Come and Don't Come Bets

Let's now move on to the areas marked "Come" and "Don't come". With your newly acquired knowledge on how to bet pass and don't pass, you should easily grasp Come and Don't Come betting as they are really the exact same bets with the exception that you bet them after the point has been established. To illustrate, let's imagine the shooter's point is 6 and you make a Come bet by placing a $5 chip anywhere in the Come box. This is the same as making a pass line bet, except that now the shooter's subsequent roll becomes the come-out roll for your bet. If the shooter rolls a 7 or 11, you win; if he rolls a 2, 3, or 12 you lose, and if any other numbers comes up then that becomes your point and the shooter must roll that number again before rolling a 7 in order for you to win.

In this instance, if the shooter rolled a 4 the dealer would move your $5 come bet up into the center of the 4 box and it would stay there until either a 4 was rolled, making you a winner, or a 7 making you a loser. The casino's advantage on Come bets is the same 1.41% as on a pass line bet. You are allowed free odds on your come bet and you can place that bet by handing your casino chips to the dealer and telling him you want to take the odds. The dealer then places your chips slightly off center on top of your come bet in order to indicate that the bet is a free odds one. If you win, the dealer will place your winnings back in the come bet area so make sure that you pick them up or you will find them being considered as a new Come Bet.

Something else that is noteworthy here is that when you place a Come bet your bet is always working on every roll, even a come-out roll, however, if you take the odds on your come bets they are not working on the come-out roll at all. Confused? Don't be! To revert back to our example, the shooter's initial point was 6 and then you made a $5 come bet, the shooter then rolled a 4 which then became the point for your come bet. The dealer then moved your $5 come bet to the center of the 4 box at the top of the table and you gave $10 to the dealer and said you wanted to take the odds on the 4. On the subsequent roll the shooter threw a 6 which means he made a pass by obtaining his original point number. The next roll is then the COME AND DON'T COME BETS...quite easy afterall isn't it?
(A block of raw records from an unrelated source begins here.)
(** * ter-mammal-mcp: terminal routing, agent endpoints and the terminal grid

    A shallow embedding of
    - [src/components/Terminal/TerminalPanel.tsx] (the [onData] line
      assembler and [handleCommand]),
    - [containers/claude-code/health-check.js] and the Gemini twin of it
      (the MCP WebSocket message handlers),
    - [src/components/Terminal/TerminalGrid.tsx] (activate, rename, reorder),
    followed by the properties checked against them. *)

From Stdlib Require Import List NArith ZArith String Ascii Bool Arith Lia.
From Stdlib Require Import DecimalString PrimFloat Uint63 FloatOps Permutation.
Import ListNotations.

Set Warnings "-register-all,-inexact-float".

(** ** JavaScript strings

    A JavaScript string is a sequence of UTF-16 code units; [length],
    [slice], [startsWith], [trim] and the relational operators all work on
    code units, so that is what the model keeps. *)
Module JS.

Definition code_unit := N.
Definition jsstring := list code_unit.

(** An ASCII literal of the source, as code units. *)
Definition lit (s : string) : jsstring :=
  map N_of_ascii (list_ascii_of_string s).

(** The double quote, which a literal above cannot hold. *)
Definition dquote : jsstring := [34%N].

(** ['\x1b'] *)
Definition x1b : jsstring := [27%N].

(** [a === b] on two strings. *)
Fixpoint eqb (a b : jsstring) : bool :=
  match a, b with
  | [], [] => true
  | x :: a', y :: b' => N.eqb x y && eqb a' b'
  | _, _ => false
  end.

(** [s.startsWith(p)] *)
Fixpoint startsWith (s p : jsstring) {struct p} : bool :=
  match p with
  | [] => true
  | y :: p' =>
      match s with
      | x :: s' => N.eqb x y && startsWith s' p'
      | [] => false
      end
  end.

(** [s.slice(n)] for [n >= 0]: the code units from position [n] on, empty
    when [n] is past the end. *)
Definition slice (n : nat) (s : jsstring) : jsstring := skipn n s.

(** [s.slice(0, -1)]: all but the last code unit. *)
Definition slice_0_m1 (s : jsstring) : jsstring := removelast s.

(** [s.includes(p)]: [p] occurs in [s] as a substring. *)
Fixpoint includes (s p : jsstring) : bool :=
  startsWith s p ||
  match s with
  | [] => false
  | _ :: s' => includes s' p
  end.

(** ECMAScript WhiteSpace and LineTerminator code points, the set
    [String.prototype.trim] strips: TAB, LF, VT, FF, CR, SP, NBSP, U+1680,
    U+2000..U+200A, LS, PS, U+202F, U+205F, U+3000 and the BOM. *)
Definition isWhiteSpace (c : code_unit) : bool :=
  ((9 <=? c) && (c <=? 13) || (c =? 32) || (c =? 160) || (c =? 0x1680)
   || (0x2000 <=? c) && (c <=? 0x200A) || (c =? 0x2028) || (c =? 0x2029)
   || (c =? 0x202F) || (c =? 0x205F) || (c =? 0x3000) || (c =? 0xFEFF))%N.

Fixpoint trimStart (s : jsstring) : jsstring :=
  match s with
  | [] => []
  | c :: s' => if isWhiteSpace c then trimStart s' else s
  end.

Definition trimEnd (s : jsstring) : jsstring := rev (trimStart (rev s)).

(** [s.trim()] *)
Definition trim (s : jsstring) : jsstring := trimEnd (trimStart s).

(** Truthiness of a string: non-empty. *)
Definition truthy (s : jsstring) : bool :=
  match s with [] => false | _ :: _ => true end.

(** [a >= ' '] for strings: code-unit-wise lexicographic order against the
    one-unit string [' ']. *)
Definition ge_space (a : jsstring) : bool :=
  match a with
  | [] => false
  | c :: _ => (32 <=? c)%N
  end.

(** Number-to-string conversion of a small non-negative integer, as a
    template literal performs it on an array index. *)
Definition of_nat (n : nat) : jsstring :=
  lit (NilZero.string_of_uint (Nat.to_uint n)).

End JS.

Import JS.

Declare Scope js_scope.
Delimit Scope js_scope with js.
Bind Scope js_scope with jsstring.
Notation "a +++ b" := (@app code_unit a b)
  (at level 60, right associativity) : js_scope.
Notation "a === b" := (JS.eqb a b) (at level 70, no associativity) : js_scope.
Local Open Scope js_scope.

(** ** The terminal panel (TerminalPanel.tsx) *)
Module TerminalPanel.

(** What a handler does to its surroundings: writes to the xterm instance,
    the [setIsRunning] state setter, and [setTimeout] with the actions of
    its callback and its delay in milliseconds. *)
Inductive action :=
| term_write (s : jsstring)
| term_writeln (s : jsstring)
| term_clear
| setIsRunning (b : bool)
| setTimeout (callback : list action) (ms : N).

Inductive agent_kind := claude | gemini.

(** The branch of [handleCommand] that returned: one of the four reserved
    words, an agent branch with the prompt it computed, or the default
    system-command branch. *)
Inductive dispatch :=
| control
| agent (kind : agent_kind) (prompt : jsstring)
| local.

Record routed := { branch : dispatch; actions : list action }.

(** The values the effect closure captured when it was created: the
    [isConnected] flag and the [commandHistory] array of that render. *)
Record closure := { isConnected : bool; seenHistory : list jsstring }.

(** ['\x1b[32m$ \x1b[0m'] *)
Definition prompt_text : jsstring := x1b +++ lit "[32m$ " +++ x1b +++ lit "[0m".

(** An entry of the help and status listings:
    ['  \x1b[<colour>m<name>\x1b[0m<rest>']. *)
Definition entry (colour name rest : string) : jsstring :=
  lit "  " +++ x1b +++ lit "[" +++ lit colour +++ lit "m" +++ lit name
  +++ x1b +++ lit "[0m" +++ lit rest.

(** ['\x1b[<colour>m<text>\x1b[0m'] *)
Definition coloured (colour : string) (text : jsstring) : jsstring :=
  x1b +++ lit "[" +++ lit colour +++ lit "m" +++ text +++ x1b +++ lit "[0m".

(** [commandHistory.forEach((cmd, index) => ...)]: the callback sees each
    element with its array index. *)
Fixpoint forEach_from {A B} (index : nat) (f : A -> nat -> B) (l : list A)
  : list B :=
  match l with
  | [] => []
  | x :: l' => f x index :: forEach_from (S index) f l'
  end.

Definition forEach {A B} (f : A -> nat -> B) (l : list A) : list B :=
  forEach_from 0 f l.

(** The sequence number the [history] listing shows for the entry at
    [index], with the entry. *)
Definition history_entry (cmd : jsstring) (index : nat) : nat * jsstring :=
  (index + 1, cmd).

(** The line [`  \x1b[96m${index + 1}.\x1b[0m ${cmd}`]. *)
Definition history_line (e : nat * jsstring) : jsstring :=
  lit "  " +++ x1b +++ lit "[96m" +++ JS.of_nat (fst e) +++ lit "."
  +++ x1b +++ lit "[0m " +++ snd e.

Definition help_lines : list jsstring :=
  [ coloured "33" (lit "Available commands:");
    entry "96" "claude" "             - Start Claude Code interactive session";
    entry "96" "gemini" "             - Start Gemini CLI interactive session";
    entry "96" "claude <prompt>" "    - Send prompt to Claude Code";
    entry "96" "gemini <prompt>" "    - Send prompt to Gemini CLI";
    entry "96" "clear" "              - Clear terminal";
    entry "96" "help" "               - Show this help message";
    entry "96" "status" "             - Show AI agent status";
    entry "96" "history" "            - Show command history";
    [];
    coloured "33" (lit "Keyboard shortcuts:");
    lit "  " +++ coloured "96" ([0x2191; 47; 0x2193]%N)
      +++ lit "                - Navigate command history";
    entry "96" "Ctrl+C" "             - Copy selected text";
    entry "96" "Ctrl+V" "             - Paste from clipboard";
    entry "96" "Right-click" "        - Copy selected text";
    [] ].

Definition status_lines (c : closure) : list jsstring :=
  [ coloured "33" (lit "AI Agent Status:");
    lit "  " +++ coloured "32" [0x25CF%N] +++ lit " Claude Code   - Ready (MCP Connected)";
    lit "  " +++ coloured "32" [0x25CF%N] +++ lit " Gemini CLI    - Ready (MCP Connected)";
    lit "  " +++ coloured "36" [0x25CF%N] +++ lit " WebSocket     - "
      +++ (if isConnected c then lit "Connected" else lit "Disconnected");
    [] ].

Definition history_lines (c : closure) : list jsstring :=
  [ coloured "33" (lit "Command History:") ]
  ++ (if (List.length (seenHistory c) =? 0)%nat
      then [ lit "  " +++ coloured "90" (lit "No commands in history") ]
      else map history_line (forEach history_entry (seenHistory c)))
  ++ [ [] ].

Definition claude_reply (prompt : jsstring) : list action :=
  [ term_writeln (coloured "36" (lit "Claude:") +++ lit " I understand you want to "
                  +++ prompt +++ lit ". Here's what I would do:");
    term_writeln [];
    term_writeln (lit "1. Analyze the current codebase structure");
    term_writeln (lit "2. Identify the relevant files and dependencies");
    term_writeln (lit "3. Implement the requested changes safely");
    term_writeln (lit "4. Run tests to ensure nothing breaks");
    term_writeln [];
    term_writeln (coloured "33" (lit "Would you like me to proceed? (y/n)"));
    setIsRunning false ].

Definition claude_session : list action :=
  [ term_writeln (coloured "36" (lit "Claude Code Interactive Session Started"));
    term_writeln (coloured "90"
      (lit "Type your requests and I'll help you with code analysis and editing."));
    setIsRunning false ].

Definition gemini_reply (prompt : jsstring) : list action :=
  [ term_writeln (coloured "35" (lit "Gemini:") +++ lit " I can help you with "
                  +++ prompt +++ lit ". Let me break this down:");
    term_writeln [];
    term_writeln ([0x2022%N] +++ lit " First, I'll search for relevant information");
    term_writeln ([0x2022%N] +++ lit " Then, I'll analyze the context and requirements");
    term_writeln ([0x2022%N] +++ lit " Finally, I'll provide a comprehensive solution");
    term_writeln [];
    term_writeln (coloured "33" (lit "Searching Google for additional context..."));
    setIsRunning false ].

Definition gemini_session : list action :=
  [ term_writeln (coloured "35" (lit "Gemini CLI Interactive Session Started"));
    term_writeln (coloured "90"
      (lit "I can help with code generation, analysis, and complex queries."));
    setIsRunning false ].

(** The callback of the default branch: the simulated system command. *)
Definition system_reply (command : jsstring) : list action :=
  (if command === lit "ls" then
     [ term_writeln (lit "src/          package.json  README.md");
       term_writeln (lit "public/       tsconfig.json Dockerfile");
       term_writeln (lit "node_modules/ vite.config.ts docker-compose.yml") ]
   else if command === lit "pwd" then
     [ term_writeln (lit "/home/project/ai-agent-platform") ]
   else if startsWith command (lit "echo") then
     [ term_writeln (slice 5 command) ]
   else
     [ term_writeln (coloured "31" (lit "Command not found: " +++ command));
       term_writeln (coloured "90" (lit "Try " +++ dquote +++ lit "help" +++ dquote
                                    +++ lit " for available commands")) ])
  ++ [ setIsRunning false ].

(** [handleCommand(command)], with the branch that returned. *)
Definition handleCommand (c : closure) (command : jsstring) : routed :=
  if command === lit "clear" then
    {| branch := control;
       actions := [ term_clear; term_write prompt_text ] |}
  else if command === lit "help" then
    {| branch := control; actions := map term_writeln help_lines |}
  else if command === lit "status" then
    {| branch := control; actions := map term_writeln (status_lines c) |}
  else if command === lit "history" then
    {| branch := control; actions := map term_writeln (history_lines c) |}
  else if startsWith command (lit "claude") then
    let prompt := trim (slice 6 command) in
    {| branch := agent claude prompt;
       actions :=
         [ setIsRunning true;
           term_writeln (coloured "96" (lit "[Claude Code]") +++ lit " Processing request...") ]
         ++ (if truthy prompt then
               [ term_writeln (coloured "90" (lit "> " +++ prompt));
                 setTimeout (claude_reply prompt) 2000 ]
             else
               [ setTimeout claude_session 1000 ]) |}
  else if startsWith command (lit "gemini") then
    let prompt := trim (slice 6 command) in
    {| branch := agent gemini prompt;
       actions :=
         [ setIsRunning true;
           term_writeln (coloured "96" (lit "[Gemini CLI]") +++ lit " Processing request...") ]
         ++ (if truthy prompt then
               [ term_writeln (coloured "90" (lit "> " +++ prompt));
                 setTimeout (gemini_reply prompt) 1500 ]
             else
               [ setTimeout gemini_session 1000 ]) |}
  else
    {| branch := local;
       actions :=
         [ setIsRunning true;
           term_writeln (coloured "90" (lit "[System]") +++ lit " Executing: " +++ command);
           setTimeout (system_reply command) 800 ] |}.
Now on to Don't Come betting, which is the same as Don't pass betting, again, except for the fact that the bet isn't made until after the point is established. So with that in mind, imagine the point is 5 and you make a don't come bet by moving a $5 chip into the Don't Come box. The shooter's next roll will then become the come-out roll for your bet and if he/she rolls a 2 or 3, you win; if a 7 or 11 is rolled, you lose; if a 12 is rolled it's a standoff, and any other number rolled becomes your point and the shooter must roll a 7 (also referred to as "seven-out"), before rolling that point number again in order for you to win. Staying with this example, if the shooter rolls a 10 the dealer will move your $5 don't come bet into the upper part of the 10 box and it would stay there until either a 7 is rolled, making you a winner, or a 10 is rolled making you a loser. Again, the casino or house edge on a don't come bet is the same 1.40% as on a don't pass bet.

You may also place a free odds bet on your don't come bet by handing your casino chips to the dealer and informing him that you want to lay the odds, he/she will then place your chips next to and on top of your Don't come bet to indicate that it is a free odds bet. Remember though, that Don't come bets, as well as the free odds bets on them, are always working - even on the come-out roll.